Selective estrogen receptor modulators (SERMs) include compounds with mixed agonist/antagonist action at the ER. SERMs bind to ERs, but their action as an ER agonist or antagonist is dependent on the target tissue and cell types, and the nature of this relationship varies with SERM compounds [11]. Tamoxifen (Tam), which was the first SERM compound to be used clinically, has been widely applied in the treatment of breast cancer, in which it functions as an ER antagonist. In contrast, Tam has estrogen-like characteristics in skeletal tissue [12]. Raloxifene (Rlx) is a second-generation SERM that was developed to function as an ER agonist in bone and as an ER antagonist in reproductive tissues, and is prescribed for the prevention and treatment of postmenopausal osteoporosis [13].

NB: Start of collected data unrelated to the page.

(** X17. A submitted generator form with an asset name stores [num_tags] tags
    and as many new records, the records carrying the tags in order and the
    codes of the pair; the tags count up by one from the next number of the
    snapshot, are pairwise distinct, and none is the tag of an asset already
    stored under the pair. *)
Theorem submit_generate_batch {W : Type} `{!Collaborators W}
    (country_code manufacturer_code asset_name : string) (num_tags : nat)
    (assets : list Asset) (s : State W) :
  asset_name <> EmptyString ->
  exists session,
    fst (submit_generate country_code manufacturer_code asset_name num_tags assets s)
    = Some session
    /\ generated_tags session
       = map (fun j => format_tag country_code manufacturer_code
                         (next_number country_code manufacturer_code assets + Z.of_nat j))
             (seq 0 num_tags)
    /\ tags (asset_data_list session) = generated_tags session
    /\ length (asset_data_list session) = num_tags
    /\ Forall (fun a : Asset => matches country_code manufacturer_code a = true)
              (asset_data_list session)
    /\ NoDup (generated_tags session)
    /\ (forall a : Asset,
          In a assets -> matches country_code manufacturer_code a = true ->
          forall t, a !! "tag" = Some t -> ~ In t (generated_tags session)).
Proof.
  intros Hname. unfold submit_generate.
  destruct asset_name as [|x nm]; [congruence |]. cbn [PyStr.truthy].
  unfold bind, generate_tags.
  pose proof (generate_loop_tags num_tags 0 country_code manufacturer_code
                (String x nm) [] assets s) as Htags.
  destruct (generate_loop_shape num_tags 0 country_code manufacturer_code
              (String x nm) [] assets s) as (news & Hcur & Hgen & Hlen & Hall).
  destruct (generate_loop _ _ _ _ _ _ _ s) as [[gen cur] s1]. simpl in *. subst cur.
  eexists. split; [reflexivity |]. cbn [generated_tags asset_data_list].
  rewrite drop_app_length.
  pose proof (next_number_pos country_code manufacturer_code assets) as Hpos.
  split; [exact Htags |]. split; [congruence |]. split; [exact Hlen |].
  split; [exact Hall |]. split.
  - rewrite Htags. apply NoDup_fmap_2_strong; [| apply NoDup_seq].
    intros a b _ _ Heq. apply format_tag_inj in Heq; lia.
  - intros a Hin Hm t Ht Hgen'. rewrite Htags in Hgen'.
    apply in_map_iff in Hgen' as (j & <- & _).
    assert (In (next_number country_code manufacturer_code assets + Z.of_nat j)
               (parsed_numbers country_code manufacturer_code assets)) as Hmem
      by (eapply parsed_numbers_member; eauto; lia).
    apply parsed_below_next in Hmem. lia.
Qed.

Lemma submit_generate_batch_witness :
  "Printer" <> EmptyString
  /\ exists session,
       fst (submit_generate "EGY" "ZE" "Printer" 2
              [new_asset "EGY-ZE-0004" "EGY" "ZE" "Scanner #1" "T0"] sim_ok)
       = Some session
       /\ NoDup (generated_tags session).
Proof.
  assert ("Printer" <> EmptyString) as Hname by discriminate.
  split; [exact Hname |].
  destruct (submit_generate_batch "EGY" "ZE" "Printer" 2
              [new_asset "EGY-ZE-0004" "EGY" "ZE" "Scanner #1" "T0"] sim_ok Hname)
    as (session & Hs & _ & _ & _ & _ & Hnd & _).
  exists session. split; assumption.
Defined.

(** ** Tags that agree with the codes of their record *)

Lemma tidy_new_asset c m n nm d :
  dash_free c = true -> dash_free m = true -> 0 <= n ->
  tidy (new_asset (format_tag c m n) c m nm d) = true.
Proof.
  intros Hc Hm Hn. unfold tidy.
  rewrite new_asset_tag, new_asset_country, new_asset_manufacturer.
  rewrite split_format_tag by assumption. now rewrite !String.eqb_refl.
Qed.

(** A tidy asset that carries a tag of the pair is stored under the pair. *)
Lemma tidy_matches (a : Asset) c m n :
  dash_free c = true -> dash_free m = true -> 0 <= n ->
  tidy a = true -> a !! "tag" = Some (format_tag c m n) -> matches c m a = true.
Proof.
  intros Hc Hm Hn Htidy Htag. unfold tidy in Htidy. rewrite Htag in Htidy.
  rewrite split_format_tag in Htidy by assumption.
  unfold matches, get_eq.
  destruct (a !! "country_code") as [c'|]; [| discriminate].
  destruct (a !! "manufacturer_code") as [m'|]; [| discriminate].
  apply andb_prop in Htidy as [H1 H2].
  apply String.eqb_eq in H1, H2. subst. now rewrite !String.eqb_refl.
Qed.

Lemma Forall_tidy_app (l1 l2 : list Asset) :
  Forall (fun a : Asset => tidy a = true) l1 ->
  Forall (fun a : Asset => tidy a = true) l2 ->
  Forall (fun a : Asset => tidy a = true) (l1 ++ l2).
Proof. intros H1 H2. apply Forall_app. now split. Qed.

(** X10. When every asset's tag splits into its record's two codes and a
    third segment, the tags are pairwise distinct and the codes of the pair
    hold no dash, appending the generated record keeps the tags pairwise
    distinct and every tag in agreement with its record. *)
Theorem generation_keeps_tidy_tags_distinct (country_code manufacturer_code : string)
    (asset_name date_created : string) (assets : list Asset) :
  dash_free country_code = true -> dash_free manufacturer_code = true ->
  Forall (fun a : Asset => tidy a = true) assets ->
  NoDup (tags assets) ->
  let record := new_asset (generate_asset_tag country_code manufacturer_code assets)
                          country_code manufacturer_code asset_name date_created in
  NoDup (tags (assets ++ [record]))
  /\ Forall (fun a : Asset => tidy a = true) (assets ++ [record]).
Proof.
  intros Hc Hm Htidy Hnd record.
  pose proof (next_number_pos country_code manufacturer_code assets) as Hpos.
  split.
  - subst record. rewrite tags_app, tags_new_asset.
    apply NoDup_app. split; [exact Hnd |]. split; [| apply NoDup_singleton].
    intros x Hx Hin. apply list_elem_of_singleton in Hin as ->.
    apply list_elem_of_omap in Hx as (a & Ha & Htag).
    apply (generated_tag_fresh_in_pair country_code manufacturer_code assets a);
      [now apply list_elem_of_In | | exact Htag].
    rewrite Forall_forall in Htidy.
    eapply tidy_matches; [exact Hc | exact Hm | | apply Htidy; exact Ha | exact Htag].
    lia.
  - apply Forall_tidy_app; [exact Htidy |]. constructor; [| constructor].
    subst record. unfold generate_asset_tag. apply tidy_new_asset; auto. lia.
Qed.

Lemma generation_keeps_tidy_tags_distinct_witness :
  let assets := [new_asset "EGY-ZE-0001" "EGY" "ZE" "Printer #1" "T0";
                 new_asset "KSA-ZE-0001" "KSA" "ZE" "Printer #2" "T1"] in
  NoDup (tags (assets ++ [new_asset (generate_asset_tag "KSA" "ZE" assets)
                                    "KSA" "ZE" "Printer #3" "T2"])).
Proof.
  cbv zeta.
  apply (generation_keeps_tidy_tags_distinct "KSA" "ZE" "Printer #3" "T2"
           [new_asset "EGY-ZE-0001" "EGY" "ZE" "Printer #1" "T0";
            new_asset "KSA-ZE-0001" "KSA" "ZE" "Printer #2" "T1"]);
    [reflexivity | reflexivity | |].
  - repeat constructor; vm_compute; reflexivity.
  - rewrite !tags_cons_new_asset. apply NoDup_cons. split; [| apply NoDup_singleton].
    intros Hin. apply list_elem_of_singleton in Hin. discriminate Hin.
Defined.

(** ** More on the bulk import *)

Lemma any_tag_eq_true line (assets : list Asset) :
  any_tag_eq line assets = inr true ->
  exists a : Asset, In a assets /\ a !! "tag" = Some line.
Proof.
  induction assets as [|a l IH]; intros H; simpl in H; [discriminate |].
  destruct (a !! "tag") as [t|] eqn:Et; [| discriminate].
  destruct (String.eqb t line) eqn:E.
  - apply String.eqb_eq in E as ->. exists a. split; [now left | exact Et].
  - destruct (IH H) as (b & Hb & Htag). exists b. split; [now right | exact Htag].
Qed.

(** With every asset tagged, the duplicate test answers without raising. *)
Lemma any_tag_eq_tagged line (assets : list Asset) :
  Forall (fun a : Asset => is_Some (a !! "tag")) assets ->
  any_tag_eq line assets = inr (bool_decide (line ∈ tags assets)).
Proof.
  induction 1 as [|a l [t Ht] _ IH]; [reflexivity |]. simpl.
  unfold tags. cbn [omap list_omap]. rewrite Ht. fold (tags l).
  destruct (String.eqb t line) eqn:E.
  - apply String.eqb_eq in E as ->.
    rewrite bool_decide_eq_true_2; [reflexivity | apply list_elem_of_here].
  - rewrite IH. f_equal. apply String.eqb_neq in E.
    apply bool_decide_ext. rewrite elem_of_cons. intuition congruence.
Qed.

(** A match met in a list is met in every extension of the list. *)
Lemma any_tag_eq_true_app line (assets more : list Asset) :
  any_tag_eq line assets = inr true -> any_tag_eq line (assets ++ more) = inr true.
Proof.
  induction assets as [|a l IH]; intros H; simpl in *; [discriminate |].
  destruct (a !! "tag") as [t|]; [| discriminate].
  destruct (String.eqb t line); [reflexivity | now apply IH].
Qed.

Lemma any_tag_eq_false_snoc line (assets more : list Asset) d :
  any_tag_eq line assets = inr false ->
  any_tag_eq line ((assets ++ [imported line d]) ++ more) = inr true.
Proof.
  intros H. apply any_tag_eq_true_app.
  induction assets as [|a l IH]; simpl in *.
  - unfold imported. now rewrite new_asset_tag, String.eqb_refl.
  - destruct (a !! "tag") as [t|]; [| discriminate].
    destruct (String.eqb t line); [discriminate | now apply IH].
Qed.

Section BulkImportMore.

Context {W : Type} `{!Collaborators W}.
(** * media/categorise.py: the release-filename tokeniser

    A shallow embedding of [src/media/categorise.py] and the properties of
    its tokeniser ([_tokenise]), its word classifiers and the admission
    predicate [is_anime].

    Conventions of the embedding.
    - A Python [str] is a [list ascii]; the 256 values of [ascii] stand for
      the code points U+0000..U+00FF, and the Unicode-aware string methods
      ([lower], [isnumeric], [strip], the regex class [\d]) are given on
      that range.
    - Python exceptions are values of [exn]; a computation that may raise
      is a [result].  [print] is kept as a list of [event]s next to the
      result (the monad [M]), so that what the code reports on its
      console can be told apart from what it returns.
    - A Python [int] is a [Z].  [int(str)] is CPython's, with the limit it
      has by default on the digits of the text, 4300
      ([sys.int_info.default_max_str_digits]): a longer number is a
      [ValueError].
    - The [re] module is embedded as a backtracking matcher ([run]) that
      lists the ways a pattern can match in the order the engine tries
      them; [re.match] takes the first. *)

From Stdlib Require Import Ascii String List ZArith Bool Arith Lia.
Import ListNotations.

Set Implicit Arguments.

Local Open Scope char_scope.
Local Open Scope nat_scope.
Local Open Scope list_scope.

(** ** Strings *)

Definition str := list ascii.

Definition lit (s : string) : str := list_ascii_of_string s.
Coercion lit : string >-> str.

Fixpoint str_eqb (a b : str) : bool :=
  match a, b with
  | [], [] => true
  | x :: a', y :: b' => Ascii.eqb x y && str_eqb a' b'
  | _, _ => false
  end.

(** [c in s] for a one-character [c], and [s in S] for a set of strings
    (sets are only ever tested for membership, so a list is enough). *)
Definition char_in (c : ascii) (s : str) : bool := existsb (Ascii.eqb c) s.
Definition str_in (s : str) (S : list str) : bool := existsb (str_eqb s) S.
(** The events of [src/sw.js] keep the names of the cache versions
    distinct, never remove the current version, and create no version
    other than the current one. *)
Theorem SW_events_keep_names_distinct
    (env : Env) (ds : list Dispatch) (cs : CacheStorage) :
  (well_formed cs → well_formed (SW_run env ds cs)) ∧
  (SW.CACHE_NAME ∈ names cs → SW.CACHE_NAME ∈ names (SW_run env ds cs)) ∧
  (∀ n, n ∈ names (SW_run env ds cs) → n ∈ names cs ∨ n = SW.CACHE_NAME).
Proof.
  split; [apply SW_run_well_formed|]. split; [apply SW_run_keeps_current|].
  apply (SW_run_preserves (λ l, ∀ n, n ∈ l → n ∈ names cs ∨ n = SW.CACHE_NAME)).
  - intros l Hl n. unfold open_names. destruct (decide (SW.CACHE_NAME ∈ l)); [by apply Hl|].
    intros Hin. apply elem_of_app in Hin as [Hin|Hin]; [by apply Hl|].
    apply list_elem_of_singleton in Hin. by right.
  - intros m l _ Hl n Hin. apply list_elem_of_filter in Hin as [_ Hin]. by apply Hl.
  - intros n Hin. by left.
Qed.

(** Once the worker of [src/sw.js] has been installed and activated, the
    current version is the only cache version, and it stays the only one
    under every later event: whatever events come between install and
    activate, and whatever events follow. *)
Theorem SW_version_set_after_activation
    (env : Env) (before after : list Dispatch) (cs : CacheStorage) :
  well_formed cs →
  names (SW_run env (InstallEvent :: before ++ ActivateEvent :: after) cs)
    = [SW.CACHE_NAME].
Proof.
  intros Hnd. unfold SW_run. simpl. rewrite foldl_app. simpl.
  fold (SW_run env before (storage (SW.onInstall env cs))).
  set (cs1 := SW_run env before (storage (SW.onInstall env cs))).
  fold (SW_run env after (storage (SW.onActivate cs1))).
  apply (SW_run_preserves (λ l, l = [SW.CACHE_NAME])).
  - intros l. apply only_current_open.
  - intros n l. apply only_current_delete.
  - destruct (SW_onActivate_run cs1) as [ev ->]. unfold storage; simpl.
    apply swept_exactly_current.
    + apply SW_run_well_formed.
      unfold well_formed, SW.onInstall. rewrite SW_install_names.
      by apply well_formed_open.
    + apply SW_run_keeps_current.
      unfold SW.onInstall. rewrite SW_install_names. apply names_open_cache.
Qed.

(** Install, a fetch and a message, activate, then a sync and a fetch, on
    a storage with three versions: the current version alone is left. *)
Lemma SW_version_set_after_activation_witness :
  well_formed Demo.versions_store ∧
  names (SW_run Demo.env
           (InstallEvent
              :: [FetchEvent Demo.html_request;
                  MessageEvent (Some (cache_emergency_data (Some "[1]")))]
              ++ ActivateEvent
              :: [SyncEvent "emergency-data-sync"; FetchEvent Demo.missing_request])
           Demo.versions_store)
    = [SW.CACHE_NAME].
Proof.
  assert (Hnd : well_formed Demo.versions_store).
  { unfold well_formed.
    apply (bool_decide_eq_true_1 (NoDup (names Demo.versions_store))).
    vm_compute. reflexivity. }
  split; [exact Hnd|].
  by apply (SW_version_set_after_activation Demo.env).
Defined.

(** Distinct names stay distinct under an install and a message, and the
    only version they add is the current one. *)
Lemma SW_events_keep_names_distinct_witness :
  well_formed Demo.versions_store ∧
  well_formed (SW_run Demo.env
                 [InstallEvent; MessageEvent (Some (cache_emergency_data None))]
                 Demo.versions_store) ∧
  SW.CACHE_NAME ∈ names (SW_run Demo.env
                 [InstallEvent; MessageEvent (Some (cache_emergency_data None))]
                 Demo.versions_store).
Proof.
  assert (Hnd : well_formed Demo.versions_store).
  { unfold well_formed.
    apply (bool_decide_eq_true_1 (NoDup (names Demo.versions_store))).
    vm_compute. reflexivity. }
  assert (Hin : SW.CACHE_NAME ∈ names Demo.versions_store).
  { apply list_elem_of_further, list_elem_of_here. }
  destruct (SW_events_keep_names_distinct Demo.env
              [InstallEvent; MessageEvent (Some (cache_emergency_data None))]
              Demo.versions_store) as (H1 & H2 & _).
  split; [exact Hnd|]. split; [exact (H1 Hnd) | exact (H2 Hin)].
Defined.
(** * ReShade graphics-API abstraction: descriptor conversion, the D3D10
      device implementation and the Vulkan interception layer

    A shallow embedding of
      - [source/d3d11/render_d3d11_utils.cpp] (descriptor conversion),
      - [source/d3d10/d3d10_impl_device.cpp]  (the D3D10 [device_impl]),
      - [source/vulkan/vulkan_hooks_device.cpp] (device-level Vulkan hooks),
    together with the properties the specification states about them.

    Conventions.  A C++ unsigned integer of width [w] is a [Z] in
    [0, 2^w); every place where the source truncates or wraps is written out
    with [wrap32]/[wrap16].  Bit flags are [Z]s combined with [Z.lor] and
    tested with [Z.land].  Calls into the native driver are recorded in a
    trace and answered by an oracle, so that every statement holds for every
    possible driver behaviour. *)

From Stdlib Require Import ZArith Lia Bool List String.
From stdpp Require Import base gmap strings list.

Local Open Scope Z_scope.

(** ** Fixed-width arithmetic *)

Definition wrap16 (x : Z) : Z := x mod 2 ^ 16.
Definition wrap32 (x : Z) : Z := x mod 2 ^ 32.

Definition is_u16 (x : Z) : Prop := 0 <= x < 2 ^ 16.
Definition is_u32 (x : Z) : Prop := 0 <= x < 2 ^ 32.
Definition is_u64 (x : Z) : Prop := 0 <= x < 2 ^ 64.

(** [(x & flag) != 0], the test every flag conversion is written with. *)
Definition has_flag (x flag : Z) : bool := negb (Z.land x flag =? 0).

(** [a] is a subset of [b] as bit sets. *)
Definition flags_subset (a b : Z) : Prop := Z.land a b = a.

(** ** The backend-neutral model ([reshade::api]) *)

Module Api.

Inductive resource_type : Set :=
| resource_type_unknown
| buffer
| texture_1d
| texture_2d
| texture_3d
| surface.

Inductive memory_heap : Set :=
| memory_heap_unknown
| gpu_only
| cpu_to_gpu
| gpu_to_cpu
| cpu_only.

(** [enum class resource_usage : uint32_t] *)
Module resource_usage.
Definition undefined : Z := 0.
Definition depth_stencil : Z := 0x30.
Definition depth_stencil_read : Z := 0x20.
Definition depth_stencil_write : Z := 0x10.
Definition render_target : Z := 0x4.
Definition shader_resource : Z := 0xC0.
Definition shader_resource_pixel : Z := 0x80.
Definition shader_resource_non_pixel : Z := 0x40.
Definition unordered_access : Z := 0x8.
Definition copy_dest : Z := 0x400.
Definition copy_source : Z := 0x800.
Definition resolve_dest : Z := 0x1000.
Definition resolve_source : Z := 0x2000.
Definition index_buffer : Z := 0x2.
Definition vertex_buffer : Z := 0x1.
Definition constant_buffer : Z := 0x8000.
End resource_usage.

(** [struct resource_desc].  The buffer member and the texture members
    live in a union that is selected by [type]; they are kept as separate
    fields here and compared according to [type] (see [same_desc]).
    [flags] is read by the D3D10 device only; the D3D11 conversions do not
    touch it. *)
Record resource_desc : Set := mk_resource_desc {
  type : resource_type;
  buffer_size : Z;              (* uint64_t buffer.size *)
  texture_width : Z;            (* uint32_t *)
  texture_height : Z;           (* uint32_t *)
  texture_depth_or_layers : Z;  (* uint16_t *)
  texture_levels : Z;           (* uint16_t *)
  texture_format : Z;           (* api::format, 32 bit *)
  texture_samples : Z;          (* uint16_t *)
  heap : memory_heap;
  usage : Z;                    (* resource_usage *)
  flags : Z                     (* resource_flags *)
}.

(** [api::resource_desc desc = {};] *)
Definition resource_desc_zero : resource_desc :=
  mk_resource_desc resource_type_unknown 0 0 0 0 0 0 0 memory_heap_unknown
    resource_usage.undefined 0.

Definition resource_type_eqb (a b : resource_type) : bool :=
  match a, b with
  | resource_type_unknown, resource_type_unknown
  | buffer, buffer | texture_1d, texture_1d | texture_2d, texture_2d
  | texture_3d, texture_3d | surface, surface => true
  | _, _ => false
  end.

Definition memory_heap_eqb (a b : memory_heap) : bool :=
  match a, b with
  | memory_heap_unknown, memory_heap_unknown
  | gpu_only, gpu_only | cpu_to_gpu, cpu_to_gpu
  | gpu_to_cpu, gpu_to_cpu | cpu_only, cpu_only => true
  | _, _ => false
  end.

(** Equality on the members the neutral model represents: the common
    members, and the union member selected by [type]. *)
Definition same_desc (a b : resource_desc) : bool :=
  resource_type_eqb (type a) (type b)
  && memory_heap_eqb (heap a) (heap b)
  && (usage a =? usage b)
  && match type a with
     | buffer => buffer_size a =? buffer_size b
     | _ =>
       (texture_width a =? texture_width b)
       && (texture_height a =? texture_height b)
       && (texture_depth_or_layers a =? texture_depth_or_layers b)
       && (texture_levels a =? texture_levels b)
       && (texture_format a =? texture_format b)
       && (texture_samples a =? texture_samples b)
     end.

(** The value ranges of the C++ member types. *)
Record resource_desc_wf (d : resource_desc) : Prop := {
  wf_size : is_u64 (buffer_size d);
  wf_width : is_u32 (texture_width d);
  wf_height : is_u32 (texture_height d);
  wf_depth_or_layers : is_u16 (texture_depth_or_layers d);
  wf_levels : is_u16 (texture_levels d);
  wf_format : is_u32 (texture_format d);
  wf_samples : is_u16 (texture_samples d);
  wf_usage : is_u32 (usage d)
}.

End Api.

(** ** Descriptor conversion of the D3D11 backend
       ([render_d3d11_utils.cpp]) *)

Module D3D11.
Import Api.

(** Constants of the Direct3D 11 SDK headers ([d3d11.h]). *)
Definition D3D11_USAGE_DEFAULT : Z := 0.
Definition D3D11_USAGE_IMMUTABLE : Z := 1.
Definition D3D11_USAGE_DYNAMIC : Z := 2.
Definition D3D11_USAGE_STAGING : Z := 3.

Definition D3D11_BIND_VERTEX_BUFFER : Z := 0x1.
Definition D3D11_BIND_INDEX_BUFFER : Z := 0x2.
Definition D3D11_BIND_CONSTANT_BUFFER : Z := 0x4.
Definition D3D11_BIND_SHADER_RESOURCE : Z := 0x8.
Definition D3D11_BIND_STREAM_OUTPUT : Z := 0x10.
Definition D3D11_BIND_RENDER_TARGET : Z := 0x20.
Definition D3D11_BIND_DEPTH_STENCIL : Z := 0x40.
Definition D3D11_BIND_UNORDERED_ACCESS : Z := 0x80.

Definition D3D11_CPU_ACCESS_WRITE : Z := 0x10000.
Definition D3D11_CPU_ACCESS_READ : Z := 0x20000.

Definition DXGI_FORMAT_UNKNOWN : Z := 0.

Record D3D11_BUFFER_DESC : Set := {
  buf_ByteWidth : Z;
  buf_Usage : Z;
  buf_BindFlags : Z;
  buf_CPUAccessFlags : Z
}.

Record D3D11_TEXTURE1D_DESC : Set := {
  t1_Width : Z;
  t1_MipLevels : Z;
  t1_ArraySize : Z;
  t1_Format : Z;
  t1_Usage : Z;
  t1_BindFlags : Z;
  t1_CPUAccessFlags : Z
}.

Record D3D11_TEXTURE2D_DESC : Set := {
  t2_Width : Z;
  t2_Height : Z;
  t2_MipLevels : Z;
  t2_ArraySize : Z;
  t2_Format : Z;
  t2_SampleDesc_Count : Z;
  t2_Usage : Z;
  t2_BindFlags : Z;
  t2_CPUAccessFlags : Z
}.

Record D3D11_TEXTURE3D_DESC : Set := {
  t3_Width : Z;
  t3_Height : Z;
  t3_Depth : Z;
  t3_MipLevels : Z;
  t3_Format : Z;
  t3_Usage : Z;
  t3_BindFlags : Z;
  t3_CPUAccessFlags : Z
}.

(** [convert_format(api::format) -> DXGI_FORMAT] *)
Definition convert_format_to_dxgi (format : Z) : Z :=
  if 1000 <=? format then DXGI_FORMAT_UNKNOWN else format.

(** [convert_format(DXGI_FORMAT) -> api::format] *)
Definition convert_format_from_dxgi (format : Z) : Z := format.

(** [convert_memory_heap_to_d3d_usage]: the two reference parameters
    [usage] and [cpu_access_flags] come in and go out. *)
Definition convert_memory_heap_to_d3d_usage
    (heap : memory_heap) (usage cpu_access_flags : Z) : Z * Z :=
  match heap with
  | gpu_only => (D3D11_USAGE_DEFAULT, cpu_access_flags)
  | cpu_to_gpu =>
    (D3D11_USAGE_DYNAMIC, Z.lor cpu_access_flags D3D11_CPU_ACCESS_WRITE)
  | gpu_to_cpu =>
    (D3D11_USAGE_STAGING, Z.lor cpu_access_flags D3D11_CPU_ACCESS_READ)
  | cpu_only =>
    (D3D11_USAGE_STAGING,
     Z.lor cpu_access_flags
       (Z.lor D3D11_CPU_ACCESS_READ D3D11_CPU_ACCESS_WRITE))
  | memory_heap_unknown => (usage, cpu_access_flags)
  end.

Some groups have reported neuroprotective effects of Tam and Rlx using in vivo experimental models. Treatment with Tam suppressed experimental spinal cord injury through attenuation of TNFα and IL-1β levels [14], and induced regeneration of the rat sensory cortex after a penetrating brain injury [15]. Rlx decreased the number of microglia and astrocytes in aged mice [16]. Tam and Rlx reduced the number of microglia in rats with intraperitoneal administration of LPS [17] as well as brain trauma [18]. Liu et al. demonstrated that Tam attenuated microglial activation and brain injury elicited by irradiation [19]. Furthermore, in astrocytes, SERMs including Tam and Rlx suppressed the expression of interleukin-6 and interferon-γ-inducible protein-10 induced by LPS via attenuating nuclear translocation of NF-kB [20]. However, the effects of SERMs in the brain, especially in microglia, are still not well understood. In this study, we examined the action of SERMs Tam and Rlx on microglial activation induced by LPS, with a focus on ER in rat primary microglia.